My DD has had 2 different leg injuries and 2 different sports medicine doctors treating during her "career" as a gymnast. Both times she was told that vault was the last thing she could introduce back during recovery. So, I think vault is toughest on lower body.
For my ds it was the opposite. He added vault in before floor.
 
My ds has seriously sprained his ankle tumbling, as well as crunched his ankles many times. So for him floor is way harder on his body.
 
As a bystander, it would appear tumbling may be harder. Experience with my daughter and just years experience observing and hearing about injuries, vault is clearly harder on the body.
 
I would have thought that vault would have more impact. It depends what level you're talking about.
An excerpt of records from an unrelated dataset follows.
(* ===== verification/Steps.v ===== *)
(** * Requests as sequences of statements

    A compositional way to show that a handler moves the state along a preorder: [Respects R m].
    Its rules follow the monad, so that the handlers of the whole server are covered by the rules
    of their statements. The first use is [data_step], what a single statement can do to the
    objects: everything between two points of an execution, whoever sent it and however requests
    interleave, is a sequence of such steps. *)

From S2P Require Import Prelude RustStr Json AppError Closure Schema Registry Workflow State Rbac.
From S2P Require Import Caller FieldPerms Objects Fixture ObjectHandlers.

Local Open Scope Z_scope.

(** ** Respecting a preorder *)

Class Respects (R : relation AppState) {A} (m : M A) : Prop :=
  respects : forall st, R st (m st).2.
Class SqlRespects (R : relation AppState) {A} (m : SqlM A) : Prop :=
  sql_respects : forall st a db, m (pool st) = Ok (a, db) -> R st (set_pool db st).
#[global] Hint Mode Respects ! - ! : typeclass_instances.

Section Rules.
Context (R : relation AppState) `{!PreOrder R}.

#[export] Instance respects_ro {A} (m : M A) `{!ReadOnly m} : Respects R m | 10.
Proof. intros st. rewrite (read_only (m := m) st). reflexivity. Qed.

#[export] Instance respects_bind {A B} (m : M A) (k : A -> M B) :
  Respects R m -> (forall a, Respects R (k a)) -> Respects R (m ≫= k).
Proof.
  intros Hm Hk st. unfold mbind, m_bind. specialize (Hm st). destruct (m st) as [[a|e] st1]; [|done].
  etransitivity; [exact Hm|apply Hk].
Qed.

#[export] Instance respects_run_sql {A} (m : SqlM A) : SqlRespects R m -> Respects R (run_sql m).
Proof.
  intros Hm st. unfold run_sql. destruct (m (pool st)) as [[a db]|e] eqn:E; [by eapply Hm|reflexivity].
Qed.

#[export] Instance respects_decide {A} (P : Prop) `{Decision P} (m1 m2 : M A) :
  Respects R m1 -> Respects R m2 -> Respects R (if decide P then m1 else m2).
Proof. by case_decide. Qed.

#[export] Instance respects_if {A} (b : bool) (m1 m2 : M A) :
  Respects R m1 -> Respects R m2 -> Respects R (if b then m1 else m2).
Proof. by destruct b. Qed.

#[export] Instance sql_respects_bind {A B} (m : SqlM A) (k : A -> SqlM B) :
  SqlRespects R m -> (forall a, SqlRespects R (k a)) -> SqlRespects R (m ≫= k).
Proof.
  intros Hm Hk st b db (a & db1 & H1 & H2)%sql_bind_ok.
  etransitivity; [by eapply Hm|]. exact (Hk a (set_pool db1 st) b db H2).
Qed.

#[export] Instance sql_respects_ret {A} (a : A) : SqlRespects R (mret a : SqlM A).
Proof. intros st b db [= _ <-]. by rewrite set_pool_id. Qed.

#[export] Instance sql_respects_now : SqlRespects R sql_now.
Proof. intros st b db [= _ <-]. by rewrite set_pool_id. Qed.

#[export] Instance sql_respects_decide {A} (P : Prop) `{Decision P} (m1 m2 : SqlM A) :
  SqlRespects R m1 -> SqlRespects R m2 -> SqlRespects R (if decide P then m1 else m2).
Proof. by case_decide. Qed.
End Rules.

(** Step through a handler: the rules, and a case for each [match]. *)
Ltac respects_tac :=
  repeat (first
    [ progress intros
    | progress cbv zeta
    | apply _
    | apply respects_bind
    | match goal with |- Respects _ (match ?x with _ => _ end) => destruct x end ]).

(** ** Relations that depend on part of the store *)

(** The part [proj] of the state is left as it is. *)
Definition keeps {X} (proj : AppState -> X) : relation AppState := fun st st' => proj st' = proj st.
#[export] Instance keeps_preorder {X} (proj : AppState -> X) : PreOrder (keeps proj).
Proof. split; [by intros ?|]. intros x y z H1 H2. unfold keeps in *. congruence. Qed.

(** ** What one statement does to the objects *)

Definition set_data (data : Value) (row : DataRow) : DataRow :=
  mkDataRow (d_type_id row) data (d_scope_parent_id row) (d_version row) (d_updated_at row).

Inductive data_step (minted : string -> Prop) : relation (gmap string DataRow) :=
| step_insert t id row :
    minted id -> t !! id = None -> d_version row = 1 -> data_step minted t (<[id := row]> t)
| step_update t id row row' :
    t !! id = Some row -> d_type_id row' = d_type_id row -> d_version row' = d_version row + 1 ->
    data_step minted t (<[id := row']> t)
| step_delete t id : data_step minted t (cascade_data id <$> delete id t)
| step_claim t id row data :
    t !! id = Some row -> d_type_id row = "actor" -> data_step minted t (<[id := set_data data row]> t).

Definition data_steps (minted : string -> Prop) : relation AppState := fun st st' =>
  rtc (data_step minted) (entity_data (pool st)) (entity_data (pool st')).

#[export] Instance data_steps_preorder minted : PreOrder (data_steps minted).
Proof.
  split; [by intros ?; apply rtc_refl|]. intros x y z H1 H2. unfold data_steps in *. by etransitivity.
Qed.

(** A statement that leaves the objects alone. *)
Lemma data_steps_frame minted {A} (m : SqlM A) :
  (forall db a db', m db = Ok (a, db') -> entity_data db' = entity_data db) ->
  SqlRespects (data_steps minted) m.
Proof. intros Hm st a db Hr. unfold data_steps. rewrite set_pool_pool, (Hm _ _ _ Hr). apply rtc_refl. Qed.

Section Statements.
Context `{Postgres}.
Variable minted : string -> Prop.

#[export] Instance record_event_steps ctx a e k p :
  Respects (data_steps minted) (record_event ctx a e k p).
Proof.
  intros st. destruct (record_event_entities ctx a e k p st) as [evs ->]. apply rtc_refl.
Qed.

#[export] Instance insert_entity_steps id t by_ : SqlRespects (data_steps minted) (insert_entity id t by_).
Proof. apply data_steps_frame. intros db a db' (_ & _ & ->)%insert_entity_ok. done. Qed.

#[export] Instance grant_owner_steps o m : SqlRespects (data_steps minted) (grant_owner o m).
Proof.
  apply data_steps_frame. intros db a db' Hr. unfold grant_owner in Hr.
  by apply upsert_membership_ok in Hr as (_ & _ & _ & ->).
Qed.

#[export] Instance upsert_membership_steps o m row :
  SqlRespects (data_steps minted) (upsert_membership o m row).
Proof. apply data_steps_frame. by intros db a db' (_ & _ & _ & ->)%upsert_membership_ok. Qed.

#[export] Instance upsert_case_mirror_steps id data v :
  SqlRespects (data_steps minted) (upsert_case_mirror id data v).
Proof. apply data_steps_frame. by intros db a db' ->%upsert_case_mirror_ok. Qed.

Lemma insert_data_steps id t data sp :
  minted id -> SqlRespects (data_steps minted) (insert_data id t data sp).
Proof.
  intros Hid st a db (Hnone & _ & _ & _ & ->)%insert_data_ok. apply rtc_once. by apply step_insert.
Qed.

#[export] Instance update_data_steps id t data sp v :
  SqlRespects (data_steps minted) (update_data id t data sp v).
Proof.
  intros st a db [[_ ->]|(_ & row & Hrow & Ht & Hv & _ & _ & ->)]%update_data_ok; [apply rtc_refl|].
  apply rtc_once. subst. by eapply step_update.
Qed.

#[export] Instance delete_object_steps id t v : SqlRespects (data_steps minted) (delete_object id t v).
Proof.
  intros st a db [[_ ->]|(_ & row & _ & _ & _ & _ & ->)]%delete_object_ok; [apply rtc_refl|].
  apply rtc_once. apply step_delete.
Qed.

#[export] Instance item_write_commit_steps `{SerdeJson} u ctx caller t id p :
  Respects (data_steps minted) (item_write_commit u ctx caller t id p).
Proof. unfold item_write_commit. respects_tac. Qed.

#[export] Instance item_delete_steps `{SerdeJson} ctx caller t id headers :
  Respects (data_steps minted) (item_delete ctx caller t id headers).
Proof. unfold item_delete. respects_tac. Qed.
End Statements.

(** ** What a version says about an object *)

(** Over any steps an object that was not minted meanwhile keeps its type, its version never
    decreases, and while it stays the same so does the content; actors aside, whose role the
    first-admin claim sets in place. *)
Definition no_newer (r r' : DataRow) : Prop :=
  d_type_id r' = d_type_id r /\ d_version r <= d_version r' /\
  (d_type_id r <> "actor" -> d_version r' = d_version r -> d_data r' = d_data r).

Lemma no_newer_trans r1 r2 r3 : no_newer r1 r2 -> no_newer r2 r3 -> no_newer r1 r3.
Proof.
  intros (Ht & Hv & Hd) (Ht' & Hv' & Hd'). split_and!; [congruence|lia|].
  intros Hne He. rewrite Hd', Hd; [done|done|lia|congruence|lia].
Qed.

Lemma data_step_row minted t t' id row' :
  data_step minted t t' -> ~ minted id -> t' !! id = Some row' ->
  exists row, t !! id = Some row /\ no_newer row row'.
Proof.
  intros Hs Hid Hrow'. destruct Hs as [t i row Hm _ _|t i row row1 Hrow Ht Hv|t i|t i row data Hrow Ht].
  - assert (i <> id) by (by intros ->). rewrite lookup_insert_ne in Hrow' by done.
    exists row'. split; [done|]. unfold no_newer. split_and!; [done|lia|done].
  - destruct (decide (i = id)) as [->|Hne].
    + rewrite lookup_insert_eq in Hrow'. injection Hrow' as <-. exists row. split; [done|].
      split_and!; [done|lia|lia].
    + rewrite lookup_insert_ne in Hrow' by done. exists row'. split; [done|]. split_and!; [done|lia|done].
  - rewrite lookup_fmap in Hrow'. apply fmap_Some in Hrow' as (row & Hrow & ->).
    apply lookup_delete_Some in Hrow as [_ Hrow]. exists row. split; [done|]. split_and!; [done|simpl; lia|done].
  - destruct (decide (i = id)) as [->|Hne].
    + rewrite lookup_insert_eq in Hrow'. injection Hrow' as <-. exists row. split; [done|].
      split_and!; [done|simpl; lia|done].
    + rewrite lookup_insert_ne in Hrow' by done. exists row'. split; [done|]. split_and!; [done|lia|done].
Qed.

Lemma data_steps_row minted t t' id row' :
  rtc (data_step minted) t t' -> ~ minted id -> t' !! id = Some row' ->
  exists row, t !! id = Some row /\ no_newer row row'.
Proof.
  intros Hs Hid. revert row'. induction Hs as [t|t t1 t' H1 _ IH]; intros row' Hrow'.
  - exists row'. split; [done|]. split_and!; [done|lia|done].
  - destruct (IH _ Hrow') as (row1 & Hrow1 & Hn1).
    destruct (data_step_row _ _ _ _ _ H1 Hid Hrow1) as (row & Hrow & Hn). exists row. split; [done|].
    by eapply no_newer_trans.
Qed.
Lower levels: tumbling is harder impact because the vault is landing on your back on a soft mat.
Optionals: I think vault would be harder because you don't tumble all THAT high. Yurchenko vs. full twist? I think the Yurchenko would win on that one.
Elite: Those girls tumble pretty much as high as they vault, three or four times (for three or four passes) vs. just one vault, so I would hazard a guess that tumbling is harder. I say this because there are numerous elite gymnasts who struggle with injuries due to floor/tumbling, but many of the "ancient" gymnasts, like Chusovitina, become vault specialists because it's all their body can handle. Although you'd think there's more impact on vault, it appears that in the long run, this is not the case.